Bhele et al. [12] reported that when the left coronary artery trunk is less than 5 mm, it is considered short, and when it is greater than 15 mm, it is long. In the present study, the left coronary artery trunk was long in 100% of cases. The mean length of the left coronary artery trunk was 15 ± 1 mm with extremes of 9 and 26 mm.

These results differ from those reported by Reig and Petit [2] who found a mean length of 10.8 mm.

RA [7] observed that the length of the left coronary artery trunk ranged from 6 mm to 15 mm. The study conducted by Kulkarni et al., [10] revealed that the length of the left coronary artery trunk was 5 mm in 76.7%, compared to 10 mm in 5% of cases. Waller and Schlant [13] observed a length of the left coronary artery trunk of 6 mm in 76% of cases and 10 mm in 3% of cases. Banchi [14] observed a length of the left coronary artery trunk less than 5 mm in 2% of cases. Fox et al. [15] found the length of the left coronary artery trunk to be less than 6 mm in 36% of cases and greater than 20 mm in 5% of cases in a coronary angiographic series. Reddy and Pusala [16] reported that the left coronary artery trunk measured between 1 and 25 mm before dividing into the left anterior descending artery and the circumflex artery. The circumflex artery measured between 10 and 13 cm in length and the left anterior descending artery measured between 6 and 8 cm. In the current study, the mean diameter of the left anterior descending artery and the circumflex artery was 4.1 ± 0.2 mm and 3.8 ± 0.3 mm, respectively, with extremes of 2 and 5 mm for the left anterior descending artery and 2 and 6 mm for the circumflex artery.
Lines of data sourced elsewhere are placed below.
(** A key declaration under [current]: [node] is stored under [key], unless
    [current.children[key]] is truthy already, which gives a warning at the
    position of [node].  [push] tells whether the new node becomes
    [current] (block) or not (leaf). *)
Definition declare (st : state) (cur : noderef) (key : jsstring)
    (node : StyleguideNode) (lineNumber : nat) (push : bool) : state :=
  let root1 := update_at cur ensure_children (root_props st) in
  let present :=
    match node_at cur root1 with
    | Some n =>
        match children n with
        | Some o => JsObject.truthy_at key o
        | None => false
        end
    | None => false
    end in
  if present then
    {| inStyleguide := inStyleguide st; inProps := inProps st;
       root_props := root1;
       root_warnings :=
         root_warnings st ++
         [{| message := duplicate_message key;
             line := lineNumber;
             column := pos_column (position node) |}];
       stack := stack st; current := current st; eelDepth := eelDepth st |}
  else
    {| inStyleguide := inStyleguide st; inProps := inProps st;
       root_props := update_at cur (set_child key node) root1;
       root_warnings := root_warnings st;
       stack := if push then stack st ++ [cur ++ [key]] else stack st;
       current := if push then Some (cur ++ [key]) else current st;
       eelDepth := eelDepth st |}.
(** * plugin-packaging: the package-version report command, the package list
      command and the polling helper of the 1gp version-create tests

    A shallow embedding of three TypeScript sources:
    - [PackageVersionCreateReportCommand] (run, display),
    - [PackageListCommand] (run, mapRecordsToResults, displayResults),
    - [pollUntilComplete] of test/commands/package1/versionCreate.nut.ts.

    Promises are modelled by their settlement ([Resolved], [Rejected], and
    [Pending] for a recursion that has not settled within the given number of
    invocations); calls to collaborators (the CLI under test, the ux sink, the
    packaging SDK) are recorded in the state that every operation threads. *)

From Stdlib Require Import ZArith Lia Bool DecimalString.
From stdpp Require Import gmap strings list.

Local Open Scope string_scope.
Local Open Scope list_scope.

(** ** JavaScript values that reach a table cell or a template literal *)

Module Js.

Inductive JsVal :=
| JsUndefined
| JsNull
| JsStr (s : string)
| JsBool (b : bool).

(** [`${v}`]: the string a template literal substitutes for a value. *)
Definition template (v : JsVal) : string :=
  match v with
  | JsUndefined => "undefined"
  | JsNull => "null"
  | JsStr s => s
  | JsBool true => "true"
  | JsBool false => "false"
  end.

(** [Array.prototype.join()] on strings, with the default separator. *)
Definition join (l : list string) : string := String.concat "," l.

(** [`${n}`] for a non-negative integer (an array length). *)
Definition template_nat (n : nat) : string := NilZero.string_of_uint (Nat.to_uint n).

(** An [Error] object, as far as callers can tell two of them apart. *)
Record JsError := { name : string; message : string }.

(** How an awaited call ends. [Pending] is a promise that has not settled. *)
Inductive Outcome (A : Type) :=
| Resolved (a : A)
| Rejected (e : JsError)
| Pending.
Arguments Resolved {A} a.
Arguments Rejected {A} e.
Arguments Pending {A}.

(** The ux sink: what a command asked it to print. *)
Inductive UxCall (R : Type) :=
| StyledHeader (text : string)
| Table (data : list R) (columns : list (string * string)).
Arguments StyledHeader {R} text.
Arguments Table {R} data columns.

End Js.

(** ** Collaborators the commands consume *)

(** [Messages.loadMessages(plugin, bundle).getMessage(key)]. *)
Class Messages := { getMessage : string -> string -> string }.

(** [chalk.blue]. *)
Class Chalk := { blue : string -> string }.

(** ** test/commands/package1/versionCreate.nut.ts *)

Module VersionCreateNut.
Import Js.

Record PackageUploadRequest := {
  Id : string;
  MetadataPackageId : string;
  MetadataPackageVersionId : string;
  Status : string;
}.

(** What one run of the CLI under test gives back to [execCmd]:
    its exit code and [jsonOutput?.result]. *)
Record ExecResult := {
  exitCode : Z;
  jsonResult : option PackageUploadRequest;
}.

Inductive Effect :=
| Exec (cmd : string)
| Sleep (ms : Z).

(** The harness state: how many commands ran, and every effect in order. *)
Record Harness := { runs : nat; trace : list Effect }.

Definition start : Harness := {| runs := 0; trace := [] |}.

Definition UnexpectedExitCode (cmd : string) : JsError :=
  {| name := "Error"; message := "Unexpected exit code for command: " +:+ cmd |}.

Section Harness.

(** The CLI under test: the answer of its n-th run (the remote upload request
    evolves between runs). *)
Variable cli : nat -> ExecResult.

(** [execCmd<T>(cmd, { ensureExitCode: 0 }).jsonOutput?.result] *)
Definition execCmd (cmd : string) (h : Harness)
  : Outcome (option PackageUploadRequest) * Harness :=
  let r := cli (runs h) in
  let h' := {| runs := S (runs h); trace := trace h ++ [Exec cmd] |} in
  if (exitCode r =? 0)%Z then (Resolved (jsonResult r), h')
  else (Rejected (UnexpectedExitCode cmd), h').

Definition sleep (ms : Z) (h : Harness) : Harness :=
  {| runs := runs h; trace := trace h ++ [Sleep ms] |}.

Definition getCommand (id : string) : string :=
  "package1:version:create:get -i " +:+ id +:+ " -o 1gp --json".

(** [result?.Status === 'SUCCESS'] *)
Definition isSuccess (result : option PackageUploadRequest) : bool :=
  match result with
  | Some r => String.eqb (Status r) "SUCCESS"
  | None => false
  end.
(** ** Re-pricing a calibrated quote *)

(** A bootstrapped quote re-prices to exactly 0 on the finished curve when
    every coupon date before its maturity already was a pillar of the curve
    when the quote was reached: bootstrapper and pricer then read the same
    discount factors. *)
Lemma reprice_on_pillars
    (seed : ZeroCurve R) (qs1 qs2 : list SwapQuote) (q : SwapQuote) :
  let curve := fold_left calibrate_step qs1 seed in
  let final := calibrate {| _quotes := qs1 ++ q :: qs2 |} seed in
  map_ok (getCurve seed) ->
  map_count (getCurve curve) (maturity q) = 0%nat ->
  (forall i, In i (coupon_dates (maturity q)) ->
             has_pillar curve (FIXED_TAU * INR i)) ->
  0 < step_df curve (maturity q) (rate q) ->
  maturity q <> 0 ->
  1 + last_period (maturity q) * rate q <> 0 ->
  priceSwap final (maturity q) (rate q) = 0.
Proof.
  intros curve final Hok Hfresh Hdense Hdf HT Hden.
  set (T := maturity q) in *. set (S := rate q) in *.
  assert (Hokc : map_ok (getCurve curve)) by (apply calibrate_ok; exact Hok).
  assert (Hfinal : final = fold_left calibrate_step qs2 (calibrate_step curve q)).
  { unfold final, calibrate. simpl _quotes. rewrite fold_left_app. reflexivity. }
  assert (HdfT : getDiscountFactor final T = step_df curve T S).
  { apply calibrate_new_discount; assumption. }
  assert (Hgrid : forall i, In i (coupon_dates T) ->
            getDiscountFactor final (FIXED_TAU * INR i)
            = getDiscountFactor curve (FIXED_TAU * INR i)).
  { intros i Hi. rewrite Hfinal.
    change (fold_left calibrate_step qs2 (calibrate_step curve q))
      with (fold_left calibrate_step (q :: qs2) curve).
    apply pillar_discount_kept; [exact Hokc | apply Hdense; exact Hi]. }
  rewrite priceSwap_eq, annuity_eq, HdfT.
  rewrite (Rsum_ext _ (fun j => FIXED_TAU * getDiscountFactor curve (FIXED_TAU * INR j)))
    by (intros j Hj; rewrite Hgrid by exact Hj; reflexivity).
  unfold step_df. cbv zeta. replace 1.0 with 1 by lra.
  rewrite sumDiscountedCoupons_eq.
  rewrite (Rsum_ext _ (fun j => S * (FIXED_TAU * getDiscountFactor curve (FIXED_TAU * INR j))))
    by (intros j _; ring).
  rewrite Rsum_scale.
  set (A := Rsum _ _). fold T S in Hden. field. exact Hden.
Qed.

(** ** Re-pricing the quotes of [main] *)

Lemma main_curve_half_year : getDiscountFactor main_curve 0.5 = df_0_5.
Proof.
  assert (Hin : In (0.5, r_0_5) (getCurve main_curve)).
  { apply calibrate_keeps. apply map_assign_In. }
  assert (Hok : map_ok (getCurve main_curve)).
  { apply calibrate_ok. apply map_assign_ok, map_ok_nil. }
  unfold getDiscountFactor. rewrite (getZeroRate_pillar main_curve 0.5 r_0_5 Hok Hin).
  unfold r_0_5, ZCB_TAU.
  replace (- (- ln df_0_5 / 0.5) * 0.5) with (ln df_0_5) by lra.
  apply exp_ln. unfold df_0_5, zcb_0_5_rate, ZCB_TAU. lra.
Qed.
(** [mockRequestTiming.calculateAdaptiveDelay] (lines 47-61) *)
Definition calculateAdaptiveDelay (stats : RequestStats) (random : float) : float :=
  if (totalRequests stats =? 0)%nat then
    add (ofZ 100) (mul random (ofZ 200))
  else
    let requestFatigueFactor :=
      min (mul (ofNat (totalRequests stats)) (ofZ 50)) (ofZ 500) in
    let baseDelay :=
      if leb (ofZ 500) (averageResponseTime stats)
         && ltb (averageResponseTime stats) (ofZ 2000)
      then ofZ 500
      else if leb (ofZ 2000) (averageResponseTime stats) then ofZ 1000
      else ofZ 200 in
    let randomFactor := add (decimal 5 10) random in
    let delay := mul (add baseDelay requestFatigueFactor) randomFactor in
    max (minDelay stats) (min (maxDelay stats) delay).

(** [mockRequestTiming.updateRequestStats] (lines 63-69) *)
Definition updateRequestStats (stats : RequestStats) (responseDuration : float) (now : Z)
  : RequestStats :=
  let totalRequests' := S (totalRequests stats) in
  {| totalRequests := totalRequests';
     lastRequestTime := now;
     averageResponseTime :=
       div (add (mul (averageResponseTime stats) (sub (ofNat totalRequests') (ofZ 1)))
                responseDuration)
           (ofNat totalRequests');
     minDelay := minDelay stats;
     maxDelay := maxDelay stats |}.

(** [readingPaceMultiplier] of [mockRequestTiming.generateNetworkProfile]
    (line 78); [r5] is its draw. *)
Definition readingPaceMultiplier (r5 : float) : float :=
  add (decimal 8 10) (mul r5 (decimal 4 10)).

End TestPhase2Binary64.

(** ** src/server/config.ts: the two keys the session manager reads *)

Module CONFIG.
Definition SESSION_STORAGE_DIR : string := "./session-storage".
Definition SESSION_EXPIRY_HOURS : Z := 24.
End CONFIG.

(** ** src/utils/session-manager.ts *)

Module SessionManager.

Record Cookie : Type := {
  cookieName : string;
  cookieValue : string
}.

Record StoredSession : Type := {
  cookies : list Cookie;
  localStorage : list (string * string);
  timestamp : Z
}.

(** A file of the session directory: the [StoredSession] that
    [JSON.parse] reads from it, or text that [JSON.parse] rejects. *)
Inductive File : Type :=
| SessionFile (session : StoredSession)
| Unparsable (error : string).

(** The file system, by path. [stat] and [unlink] of a path succeed
    exactly when the path is present. *)
Abbreviation FileSystem := (gmap string File).

(** The page, as far as restoring touches it: the cookies set, the
    storage snapshots registered for new documents, and whether the two
    calls reject. *)
Record Page : Type := {
  pageCookies : list Cookie;
  newDocumentStorage : list (list (string * string));
  setCookieError : option string;
  evaluateError : option string
}.

Inductive Event : Type :=
| LogInfo (message : string)
| LogWarn (message detail : string)
| Stat (path : string)
| ReadFile (path : string)
| Unlink (path : string)
| SetCookie (cookies : list Cookie)
| EvaluateOnNewDocument (storage : list (string * string)).

(** [value || fallback] on numbers *)
Definition orDefault (value fallback : Z) : Z :=
  if (value =? 0)%Z then fallback else value.

(** [getSessionPath(sessionId)]; [join] is modelled for a plain file name. *)
Definition getSessionPath (sessionId : string) : string :=
  CONFIG.SESSION_STORAGE_DIR +:+ "/" +:+ sessionId +:+ ".json".

Definition expiryMs : Z :=
  orDefault CONFIG.SESSION_EXPIRY_HOURS 24 * 60 * 60 * 1000.

(** [await page.setCookie(...cookies)] *)
Definition setCookie (page : Page) (cs : list Cookie) : outcome Page :=
  match setCookieError page with
  | Some e => Thrown e
  | None =>
      Returned {| pageCookies := (pageCookies page ++ cs)%list;
                  newDocumentStorage := newDocumentStorage page;
                  setCookieError := setCookieError page;
                  evaluateError := evaluateError page |}
  end.

(** [await page.evaluateOnNewDocument(fn, storage)] *)
Definition evaluateOnNewDocument (page : Page) (storage : list (string * string))
  : outcome Page :=
  match evaluateError page with
  | Some e => Thrown e
  | None =>
      Returned {| pageCookies := pageCookies page;
                  newDocumentStorage := (newDocumentStorage page ++ [storage])%list;
                  setCookieError := setCookieError page;
                  evaluateError := evaluateError page |}
  end.
Lemma map_raises_exactly_witness :
  Mapping.map (demo_mapping "four") 0 ∅ (Some (py_str "?"))
  = Raise (ValueError
             (py_str "Key question missing from dictionary for template 'Q: {question}'")).
Proof.
  apply (proj2 (map_raises_exactly (demo_mapping "four") 0 ∅ (Some (py_str "?")) _
                  ltac:(vm_compute; discriminate) ltac:(vm_compute; discriminate))).
  left. vm_compute. reflexivity.
Defined.

(** *** X19
    With the debug fields requested, [map_corpus] raises the validation
    error when the name of a debug field is a key of the input template or
    of the output template, whatever the record set, the default and the
    collaborator are: no record is mapped. *)
Theorem map_corpus_debug_name_collision (self : ChatGPTTextCompletionsMapping)
    (first_call : nat) (corpus : SchematizedTextCorpus) (default : option str)
    (include_inputs_in_output : bool) (err_f succ_f raw_f name : str) :
  name ∈ [err_f; succ_f; raw_f] ->
  name ∈ keys (input_template (definition self))
         ++ keys (output_template (definition self)) ->
  Mapping.map_corpus self first_call corpus default include_inputs_in_output
    true err_f succ_f raw_f
  = Raise (ValueError Mapping.debug_field_message).
Proof.
  intros Hname Hkey. unfold Mapping.map_corpus.
  assert (Hextra : name ∈ ({[ err_f; succ_f; raw_f ]} : gset str)).
  { apply elem_of_cons in Hname as [->|Hname]; [set_solver | ].
    apply elem_of_cons in Hname as [->|Hname]; [set_solver | ].
    apply list_elem_of_singleton in Hname as ->. set_solver. }
  assert (Hpos : forall ks : list str, name ∈ ks ->
             (0 <? size (({[ err_f; succ_f; raw_f ]} : gset str) ∩ set_of ks))
             = true).
  { intros ks Hks. apply Nat.ltb_lt.
    assert (Hne : ({[ err_f; succ_f; raw_f ]} : gset str) ∩ set_of ks ≢ ∅).
    { intros Hempty. apply (not_elem_of_empty (C := gset str) name).
      rewrite <- Hempty. apply elem_of_intersection. split; [exact Hextra | ].
      unfold set_of. apply elem_of_list_to_set, Hks. }
    apply size_non_empty_iff in Hne. lia. }
  apply elem_of_app in Hkey as [Hin|Hout].
  - rewrite (Hpos _ Hin). reflexivity.
  - rewrite (Hpos _ Hout), orb_true_r. reflexivity.
Qed.

Lemma map_corpus_debug_name_collision_witness :
  Mapping.map_corpus (demo_mapping "A: 4") 0 demo_corpus None true true
    default_error_message_field default_success_field (py_str "answer")
  = Raise (ValueError Mapping.debug_field_message).
Proof.
  apply (map_corpus_debug_name_collision (demo_mapping "A: 4") 0 demo_corpus None
           true default_error_message_field default_success_field
           (py_str "answer") (py_str "answer")).
  - right. right. left.
  - right. left.
Defined.

(** What [map_corpus] returns when it returns a record set. *)
Lemma map_corpus_Ok_inv self first_call corpus default include_inputs
    include_debug err_f succ_f raw_f mapped :
  Mapping.map_corpus self first_call corpus default include_inputs include_debug
    err_f succ_f raw_f = Ok mapped ->
  exists outputs,
    Mapping.map_batch self first_call (_examples corpus) default = Ok outputs
    /\ let output_corpus :=
         {| fields :=
              keys (output_template (definition self))
                ++ (if include_debug then [succ_f; err_f; raw_f] else []);
            _examples :=
              Mapping.output_example include_debug err_f succ_f raw_f
                <$> outputs |} in
       if include_inputs
       then Corpus.join corpus output_corpus = Ok mapped
       else mapped = output_corpus.
Proof.
  unfold Mapping.map_corpus.
  destruct (include_debug && _); [discriminate | ].
  destruct (Mapping.map_batch self first_call (_examples corpus) default)
    as [outputs|]; [ | discriminate ].
  simpl. intros H. exists outputs. split; [reflexivity | ].
  destruct include_debug, include_inputs; simpl;
    rewrite ?app_nil_r; try exact H; injection H as <-; reflexivity.
Qed.

(** *** X20
    When [map_corpus] returns a record set it has a record for each
    record mapped.  Its fields are the keys of the output template, then
    the three debug fields if requested, after the fields of the input
    record set if the inputs are included; its record at each position is
    the record made of the outcome at that position, concatenated to the
    input record if the inputs are included. *)
Theorem map_corpus_result_shape (self : ChatGPTTextCompletionsMapping)
    (first_call : nat) (corpus : SchematizedTextCorpus) (default : option str)
    (include_inputs include_debug : bool) (err_f succ_f raw_f : str)
    (mapped : SchematizedTextCorpus) :
  Mapping.map_corpus self first_call corpus default include_inputs include_debug
    err_f succ_f raw_f = Ok mapped ->
  exists outputs,
    Mapping.map_batch self first_call (_examples corpus) default = Ok outputs
    /\ length outputs = Corpus.len corpus
    /\ fields mapped
       = (if include_inputs then fields corpus else [])
           ++ keys (output_template (definition self))
           ++ (if include_debug then [succ_f; err_f; raw_f] else [])
    /\ _examples mapped
       = (if include_inputs
          then zip_with Example.add (_examples corpus)
          else fun records => records)
           (Mapping.output_example include_debug err_f succ_f raw_f <$> outputs).
Proof.
  intros H. destruct (map_corpus_Ok_inv _ _ _ _ _ _ _ _ _ _ H)
    as (outputs & Hbatch & Hshape).
  exists outputs. split; [exact Hbatch | ].
  pose proof (for_each_Ok_length _ _ _ Hbatch) as Hlen.
  unfold enumerate in Hlen. rewrite length_imap in Hlen.
  split; [exact Hlen | ]. simpl in Hshape.
  destruct include_inputs.
  - apply join_Ok_iff in Hshape as (_ & _ & ->). split; reflexivity.
  - subst mapped. split; reflexivity.
Qed.

Lemma map_corpus_result_shape_witness :
  exists mapped,
    Mapping.map_corpus (demo_mapping "A: 4") 0 demo_corpus None true false
      default_error_message_field default_success_field
      default_raw_completion_field = Ok mapped
    /\ fields mapped = [py_str "question"; py_str "answer"].
Proof.
  destruct (Mapping.map_corpus (demo_mapping "A: 4") 0 demo_corpus None true false
              default_error_message_field default_success_field
              default_raw_completion_field) as [mapped|] eqn:Hmapped;
    [ | vm_compute in Hmapped; discriminate ].
  exists mapped. split; [reflexivity | ].
  destruct (map_corpus_result_shape _ _ _ _ _ _ _ _ _ mapped Hmapped)
    as (outputs & _ & _ & Hfields & _).
  rewrite Hfields. reflexivity.
Defined.
(** * xsharp: a shallow embedding of the compiler pipeline of [main.go]

    The program is a three-stage pipeline: [tokenize] (a lexer driven by one
    combined regular expression), [Parser.parse] (recursive descent over the
    token slice) and [CodeGenerator.generate] (tree-to-text emission of C).

    Go strings are byte sequences: they are modelled as [string], whose
    characters ([ascii]) are exactly the 256 byte values.  Go [int] is 64 bits
    wide; every [int] of the program is a line number or an offset bounded by
    the length of the input, so it is modelled as [Z] without wrap-around. *)

From Stdlib Require Import Strings.String Strings.Ascii.
From Stdlib Require Import ZArith NArith List Bool Lia.
Import ListNotations.

Open Scope string_scope.
Open Scope Z_scope.

(** The double quote and the newline, written by their decimal codes. *)
Definition dquote : string := String "034"%char EmptyString.
Definition nl : string := String "010"%char EmptyString.

(** [s[n:]] of Go, on bytes. *)
Fixpoint drop (n : nat) (s : string) : string :=
  match n, s with
  | O, _ => s
  | S _, EmptyString => EmptyString
  | S n', String _ s' => drop n' s'
  end.

(** [s[a:b]] of Go, on bytes (Go panics unless [0 <= a <= b <= len(s)]; the
    lexer only slices at match bounds, see [allMatches_chain]). *)
Definition slice (s : string) (a b : Z) : string :=
  substring (Z.to_nat a) (Z.to_nat (b - a)) s.

(** ** unicode/utf8 *)

Module utf8.

Definition RuneError : N := 65533%N.

Definition byte (c : ascii) : N := N_of_ascii c.

(** Continuation bytes are [0x80..0xBF]. *)
Definition locb : N := 128%N.
Definition hicb : N := 191%N.

(** The [first] table joined with [acceptRanges]: for a leading byte, the size
    of the encoding and the range accepted for the second byte; [None] for a
    byte that cannot start a multi-byte encoding. *)
Definition first (b0 : N) : option (nat * N * N) :=
  (if (194 <=? b0) && (b0 <=? 223) then Some (2%nat, locb, hicb)
   else if b0 =? 224 then Some (3%nat, 160, hicb)
   else if (225 <=? b0) && (b0 <=? 236) then Some (3%nat, locb, hicb)
   else if b0 =? 237 then Some (3%nat, locb, 159)
   else if (238 <=? b0) && (b0 <=? 239) then Some (3%nat, locb, hicb)
   else if b0 =? 240 then Some (4%nat, 144, hicb)
   else if (241 <=? b0) && (b0 <=? 243) then Some (4%nat, locb, hicb)
   else if b0 =? 244 then Some (4%nat, locb, 143)
   else None)%N.
(** * rygonet: the OCR card extractor ([scripts/extractor_ocr.py])

    A shallow embedding of the pure core of the extractor: the numeric
    parsers, the line-level OCR corrector, the OCR/PDF line aligner, the
    slug and de-duplication pass, and the card grammar [parse_card_text].

    Text.  A Python [str] is modelled as a Rocq [string]; one [ascii] is one
    code point, and the character classes ([isspace], [isdigit], [\w], case
    mapping) are those of Python on code points below 128.  The only place
    where the source works on code points above 127 by construction is
    [slugify] (NFKD followed by an ASCII filter); there the input is a list
    of code points and the normaliser of [unicodedata] is a parameter.

    Regular expressions.  The patterns of the source are values of [regex],
    run by a backtracking matcher with the priorities of Python's [re]
    (leftmost alternative first, greedy and lazy repetition, groups,
    look-ahead, word boundaries).  Where a comment quotes a pattern of the
    source, the double quote character is written [\q].

    Errors.  A Python exception is the [Exn] constructor of [result]. *)

From Stdlib Require Import ZArith QArith Ascii String List Bool Lia Arith.
From stdpp Require Import base gmap sets list strings.
Close Scope Q_scope.
Close Scope Z_scope.
Open Scope string_scope.
Open Scope list_scope.
Open Scope nat_scope.
(** * Soybean crush spread back-test: a shallow embedding of [get_data.py]

    The development embeds [calculate_hurst] and [backtest_crush_spread]
    (src/get_data.py, lines 110-265) and proves properties of the columns the
    back-test computes and of the effects of a call.  The mock prices of
    the example (lines 270-287) are embedded as well.

    Numbers.  A pandas/numpy cell is a float64.  Here a cell is an exact
    rational extended with the three special values of IEEE arithmetic
    (NaN and the two infinities); the operations follow the IEEE rules for
    the special values and are exact on finite values (every result is
    stored as a reduced fraction).  Rounding and signed zeros are not
    modelled.  The square root and the logarithm, which do
    not stay inside the rationals, are parameters of the development. *)

From Stdlib Require Import QArith Qabs Lqa Lia ZArith.
From stdpp Require Import base list gmap strings.

Local Open Scope Q_scope.

(* ================================================================== *)
(** ** Cells: extended rationals *)

Inductive float : Type :=
  | NaN
  | PInf
  | NInf
  | Fin (q : Q).

Definition is_nan (x : float) : bool :=
  match x with NaN => true | _ => false end.

Definition is_fin (x : float) : bool :=
  match x with Fin _ => true | _ => false end.

(** Equality of cells up to the representation of a rational. *)
Definition feq (x y : float) : Prop :=
  match x, y with
  | NaN, NaN | PInf, PInf | NInf, NInf => True
  | Fin a, Fin b => a == b
  | _, _ => False
  end.

Definition feqb (x y : float) : bool :=
  match x, y with
  | NaN, NaN | PInf, PInf | NInf, NInf => true
  | Fin a, Fin b => Qeq_bool a b
  | _, _ => false
  end.

(** An infinity (or NaN) from a sign. *)
Definition inf_of (c : comparison) : float :=
  match c with Gt => PInf | Lt => NInf | Eq => NaN end.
The mean length of the left anterior descending artery and the circumflex artery was 118.2 ± 6.4 mm and 87.2 ± 8.2 mm, respectively, with extremes of 73 and 160 mm for the left anterior descending artery and 33 and 143 mm for the circumflex artery.

Dattatray D et al., [17] reported that the mean length of the left anterior descending artery and the circumflex artery was 85 ± 25.2 mm and 45.6 ± 19.9 mm, respectively.

The high variability of the left coronary artery and its branches has anatomical, pathophysiological, diagnostic, and therapeutic implications. Adequate knowledge of these variations is essential for the interpretation of coronary angiograms, stenting procedures, and surgical myocardial revascularization.

Ethical approval for this research was granted by the Ethics and Research Committee of the Faculty of Medicine and Odontostomalogy of the University of Sciences, Techniques, and Technologies of Bamako.